_Records supplied:_
-=-=-

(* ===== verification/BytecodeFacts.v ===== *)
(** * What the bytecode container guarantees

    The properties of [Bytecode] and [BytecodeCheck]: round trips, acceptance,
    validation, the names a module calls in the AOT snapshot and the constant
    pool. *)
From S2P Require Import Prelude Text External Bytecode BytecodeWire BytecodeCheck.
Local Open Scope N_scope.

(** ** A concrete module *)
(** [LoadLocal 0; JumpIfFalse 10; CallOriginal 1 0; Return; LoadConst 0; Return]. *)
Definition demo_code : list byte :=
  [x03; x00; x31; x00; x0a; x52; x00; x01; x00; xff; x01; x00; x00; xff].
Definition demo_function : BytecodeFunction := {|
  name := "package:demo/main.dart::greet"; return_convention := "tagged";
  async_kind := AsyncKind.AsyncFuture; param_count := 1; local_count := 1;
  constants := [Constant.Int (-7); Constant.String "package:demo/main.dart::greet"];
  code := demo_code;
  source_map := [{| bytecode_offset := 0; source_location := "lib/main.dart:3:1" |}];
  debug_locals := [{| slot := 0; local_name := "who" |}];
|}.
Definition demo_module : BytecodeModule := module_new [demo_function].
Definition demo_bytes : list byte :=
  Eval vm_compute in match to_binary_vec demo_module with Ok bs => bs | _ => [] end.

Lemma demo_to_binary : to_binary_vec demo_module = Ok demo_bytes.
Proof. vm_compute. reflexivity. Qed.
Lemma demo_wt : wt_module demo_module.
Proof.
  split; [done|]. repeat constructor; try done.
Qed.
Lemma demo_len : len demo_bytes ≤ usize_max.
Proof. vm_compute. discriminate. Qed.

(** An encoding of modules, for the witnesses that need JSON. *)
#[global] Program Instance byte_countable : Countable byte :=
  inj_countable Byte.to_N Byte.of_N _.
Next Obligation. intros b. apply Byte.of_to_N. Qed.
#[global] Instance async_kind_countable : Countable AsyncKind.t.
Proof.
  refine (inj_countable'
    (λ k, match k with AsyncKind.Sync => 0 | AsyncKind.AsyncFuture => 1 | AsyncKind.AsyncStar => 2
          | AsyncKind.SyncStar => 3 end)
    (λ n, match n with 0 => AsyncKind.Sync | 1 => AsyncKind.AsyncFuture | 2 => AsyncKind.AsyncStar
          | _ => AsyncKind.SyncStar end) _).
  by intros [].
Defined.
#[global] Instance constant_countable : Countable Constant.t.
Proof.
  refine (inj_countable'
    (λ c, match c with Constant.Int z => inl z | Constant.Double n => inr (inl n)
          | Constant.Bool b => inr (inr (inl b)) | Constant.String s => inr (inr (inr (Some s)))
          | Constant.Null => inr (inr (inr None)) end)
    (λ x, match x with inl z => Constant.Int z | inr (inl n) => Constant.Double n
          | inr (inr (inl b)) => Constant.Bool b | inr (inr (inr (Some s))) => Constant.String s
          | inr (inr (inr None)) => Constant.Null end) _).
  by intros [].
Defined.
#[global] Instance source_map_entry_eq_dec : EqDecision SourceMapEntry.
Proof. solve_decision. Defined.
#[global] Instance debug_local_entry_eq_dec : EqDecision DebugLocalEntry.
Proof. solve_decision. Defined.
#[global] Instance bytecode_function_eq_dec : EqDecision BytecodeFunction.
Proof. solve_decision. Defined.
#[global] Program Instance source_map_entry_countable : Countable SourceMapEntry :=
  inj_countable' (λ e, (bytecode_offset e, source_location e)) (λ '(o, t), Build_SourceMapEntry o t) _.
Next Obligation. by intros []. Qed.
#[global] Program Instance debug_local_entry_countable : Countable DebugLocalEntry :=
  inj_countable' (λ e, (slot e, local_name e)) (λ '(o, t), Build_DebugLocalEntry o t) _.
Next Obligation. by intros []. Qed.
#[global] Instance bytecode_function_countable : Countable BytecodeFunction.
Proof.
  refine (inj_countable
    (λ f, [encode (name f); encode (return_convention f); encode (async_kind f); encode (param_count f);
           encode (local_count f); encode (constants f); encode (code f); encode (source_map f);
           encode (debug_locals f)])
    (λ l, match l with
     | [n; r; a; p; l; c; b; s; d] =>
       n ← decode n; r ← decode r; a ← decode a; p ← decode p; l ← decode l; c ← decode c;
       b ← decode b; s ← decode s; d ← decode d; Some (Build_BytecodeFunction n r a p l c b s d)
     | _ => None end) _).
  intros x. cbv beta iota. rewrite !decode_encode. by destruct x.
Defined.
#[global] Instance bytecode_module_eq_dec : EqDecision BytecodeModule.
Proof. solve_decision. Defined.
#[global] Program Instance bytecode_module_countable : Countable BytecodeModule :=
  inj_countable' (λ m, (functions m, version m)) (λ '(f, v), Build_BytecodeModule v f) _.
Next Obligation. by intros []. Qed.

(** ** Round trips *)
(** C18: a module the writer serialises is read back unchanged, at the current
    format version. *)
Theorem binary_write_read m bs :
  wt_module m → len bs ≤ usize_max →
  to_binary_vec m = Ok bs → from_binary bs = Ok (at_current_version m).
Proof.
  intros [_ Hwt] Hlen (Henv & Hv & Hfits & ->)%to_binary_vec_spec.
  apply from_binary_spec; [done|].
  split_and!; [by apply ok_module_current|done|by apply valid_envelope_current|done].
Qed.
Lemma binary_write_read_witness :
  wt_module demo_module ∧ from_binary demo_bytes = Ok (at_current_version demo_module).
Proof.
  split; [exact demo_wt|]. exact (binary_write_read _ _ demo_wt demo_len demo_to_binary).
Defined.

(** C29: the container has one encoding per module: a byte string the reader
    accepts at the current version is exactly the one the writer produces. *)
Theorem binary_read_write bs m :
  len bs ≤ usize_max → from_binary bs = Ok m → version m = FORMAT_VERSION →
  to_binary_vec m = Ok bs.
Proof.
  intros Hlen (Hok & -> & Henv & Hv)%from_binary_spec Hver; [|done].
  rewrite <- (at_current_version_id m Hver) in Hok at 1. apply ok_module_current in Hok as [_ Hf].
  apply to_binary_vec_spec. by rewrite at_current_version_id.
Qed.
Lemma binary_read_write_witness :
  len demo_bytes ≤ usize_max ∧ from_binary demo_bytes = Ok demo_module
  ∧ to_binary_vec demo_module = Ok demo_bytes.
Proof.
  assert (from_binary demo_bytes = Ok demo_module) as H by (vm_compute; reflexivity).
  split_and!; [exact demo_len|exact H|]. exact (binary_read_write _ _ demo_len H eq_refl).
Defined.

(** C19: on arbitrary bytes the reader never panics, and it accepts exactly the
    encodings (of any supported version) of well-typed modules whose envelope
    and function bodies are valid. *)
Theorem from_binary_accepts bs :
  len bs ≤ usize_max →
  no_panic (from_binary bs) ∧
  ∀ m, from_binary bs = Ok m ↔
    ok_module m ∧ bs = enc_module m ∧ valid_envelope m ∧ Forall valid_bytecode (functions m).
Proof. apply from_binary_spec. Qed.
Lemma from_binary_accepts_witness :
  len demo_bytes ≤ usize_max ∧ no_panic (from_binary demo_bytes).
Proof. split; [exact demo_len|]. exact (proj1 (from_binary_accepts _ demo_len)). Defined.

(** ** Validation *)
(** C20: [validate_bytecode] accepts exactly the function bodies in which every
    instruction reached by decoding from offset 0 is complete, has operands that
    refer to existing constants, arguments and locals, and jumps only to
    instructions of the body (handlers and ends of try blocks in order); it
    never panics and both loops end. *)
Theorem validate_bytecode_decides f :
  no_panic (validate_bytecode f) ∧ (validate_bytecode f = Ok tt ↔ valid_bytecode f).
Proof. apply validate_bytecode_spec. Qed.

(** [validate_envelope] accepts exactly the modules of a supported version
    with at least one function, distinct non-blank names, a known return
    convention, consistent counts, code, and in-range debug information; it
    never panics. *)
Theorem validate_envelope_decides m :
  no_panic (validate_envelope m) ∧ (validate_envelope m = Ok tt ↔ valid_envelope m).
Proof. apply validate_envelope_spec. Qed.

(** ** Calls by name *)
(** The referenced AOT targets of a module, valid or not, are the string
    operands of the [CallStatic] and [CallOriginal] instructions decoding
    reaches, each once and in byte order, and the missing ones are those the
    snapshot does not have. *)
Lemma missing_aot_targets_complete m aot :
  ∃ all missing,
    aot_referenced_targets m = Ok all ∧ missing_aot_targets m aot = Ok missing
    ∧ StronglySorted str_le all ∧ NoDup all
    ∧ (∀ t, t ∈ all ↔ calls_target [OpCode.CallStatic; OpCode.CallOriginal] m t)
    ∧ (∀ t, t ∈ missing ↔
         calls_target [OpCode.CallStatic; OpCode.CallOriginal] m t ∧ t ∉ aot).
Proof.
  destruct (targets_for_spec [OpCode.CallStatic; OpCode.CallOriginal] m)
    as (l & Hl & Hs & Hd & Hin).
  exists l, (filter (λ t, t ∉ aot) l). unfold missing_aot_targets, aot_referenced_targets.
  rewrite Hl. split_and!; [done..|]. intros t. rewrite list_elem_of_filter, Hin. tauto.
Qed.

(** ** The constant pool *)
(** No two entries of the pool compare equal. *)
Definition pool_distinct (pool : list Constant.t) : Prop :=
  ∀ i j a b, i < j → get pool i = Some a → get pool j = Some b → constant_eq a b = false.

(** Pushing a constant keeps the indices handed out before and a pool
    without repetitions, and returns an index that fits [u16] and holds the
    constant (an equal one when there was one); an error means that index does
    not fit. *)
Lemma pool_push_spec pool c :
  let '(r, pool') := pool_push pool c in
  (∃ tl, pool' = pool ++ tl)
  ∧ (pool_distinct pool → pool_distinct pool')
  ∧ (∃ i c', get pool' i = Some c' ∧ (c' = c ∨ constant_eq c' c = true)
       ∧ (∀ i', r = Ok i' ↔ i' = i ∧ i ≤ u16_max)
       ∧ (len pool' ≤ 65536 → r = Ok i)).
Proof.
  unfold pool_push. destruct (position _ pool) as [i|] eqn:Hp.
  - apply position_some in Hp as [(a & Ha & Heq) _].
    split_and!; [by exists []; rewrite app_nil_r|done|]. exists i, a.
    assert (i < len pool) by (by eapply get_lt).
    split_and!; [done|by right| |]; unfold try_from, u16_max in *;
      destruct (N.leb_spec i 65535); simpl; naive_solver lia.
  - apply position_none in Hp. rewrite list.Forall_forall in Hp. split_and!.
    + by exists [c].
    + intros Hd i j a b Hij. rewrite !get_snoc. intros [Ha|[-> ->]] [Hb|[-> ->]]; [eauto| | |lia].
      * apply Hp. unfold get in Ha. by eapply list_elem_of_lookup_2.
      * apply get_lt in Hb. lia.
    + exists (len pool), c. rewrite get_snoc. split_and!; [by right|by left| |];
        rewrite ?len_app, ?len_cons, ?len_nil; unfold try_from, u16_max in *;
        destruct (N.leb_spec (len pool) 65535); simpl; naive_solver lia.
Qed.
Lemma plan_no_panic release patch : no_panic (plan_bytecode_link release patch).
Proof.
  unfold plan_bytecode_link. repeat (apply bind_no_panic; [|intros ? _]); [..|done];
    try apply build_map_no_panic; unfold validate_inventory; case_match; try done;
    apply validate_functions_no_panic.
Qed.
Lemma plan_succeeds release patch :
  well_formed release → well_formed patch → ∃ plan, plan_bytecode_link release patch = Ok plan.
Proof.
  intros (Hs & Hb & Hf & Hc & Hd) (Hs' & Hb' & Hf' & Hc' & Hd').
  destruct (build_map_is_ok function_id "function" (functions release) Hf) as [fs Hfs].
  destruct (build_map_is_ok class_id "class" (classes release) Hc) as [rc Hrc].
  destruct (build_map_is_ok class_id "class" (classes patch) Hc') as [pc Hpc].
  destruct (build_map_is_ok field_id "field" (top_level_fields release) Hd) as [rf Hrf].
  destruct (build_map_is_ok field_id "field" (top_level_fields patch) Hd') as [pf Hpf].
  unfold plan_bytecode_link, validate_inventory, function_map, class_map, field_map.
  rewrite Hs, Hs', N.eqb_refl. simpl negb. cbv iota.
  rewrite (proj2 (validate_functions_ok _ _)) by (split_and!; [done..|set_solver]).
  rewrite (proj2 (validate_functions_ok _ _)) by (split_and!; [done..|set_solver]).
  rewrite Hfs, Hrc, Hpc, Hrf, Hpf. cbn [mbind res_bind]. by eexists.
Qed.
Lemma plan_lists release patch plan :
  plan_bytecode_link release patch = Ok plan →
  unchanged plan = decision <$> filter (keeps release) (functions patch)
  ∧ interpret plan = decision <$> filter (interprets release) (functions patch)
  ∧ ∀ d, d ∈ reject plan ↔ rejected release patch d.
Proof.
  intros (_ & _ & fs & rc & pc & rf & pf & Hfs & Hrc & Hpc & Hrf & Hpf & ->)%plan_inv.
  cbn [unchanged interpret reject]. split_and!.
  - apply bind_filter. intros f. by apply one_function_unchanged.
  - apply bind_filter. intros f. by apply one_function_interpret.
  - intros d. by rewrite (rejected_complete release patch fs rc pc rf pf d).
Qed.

-=-=-

_Activity:_
Among the lines above, repeat exactly those from the line with "Definition demo_function : BytecodeFunction" to the line with "code := demo_code;", counting both ends.

_Task result:_
Definition demo_function : BytecodeFunction := {|
  name := "package:demo/main.dart::greet"; return_convention := "tagged";
  async_kind := AsyncKind.AsyncFuture; param_count := 1; local_count := 1;
  constants := [Constant.Int (-7); Constant.String "package:demo/main.dart::greet"];
  code := demo_code;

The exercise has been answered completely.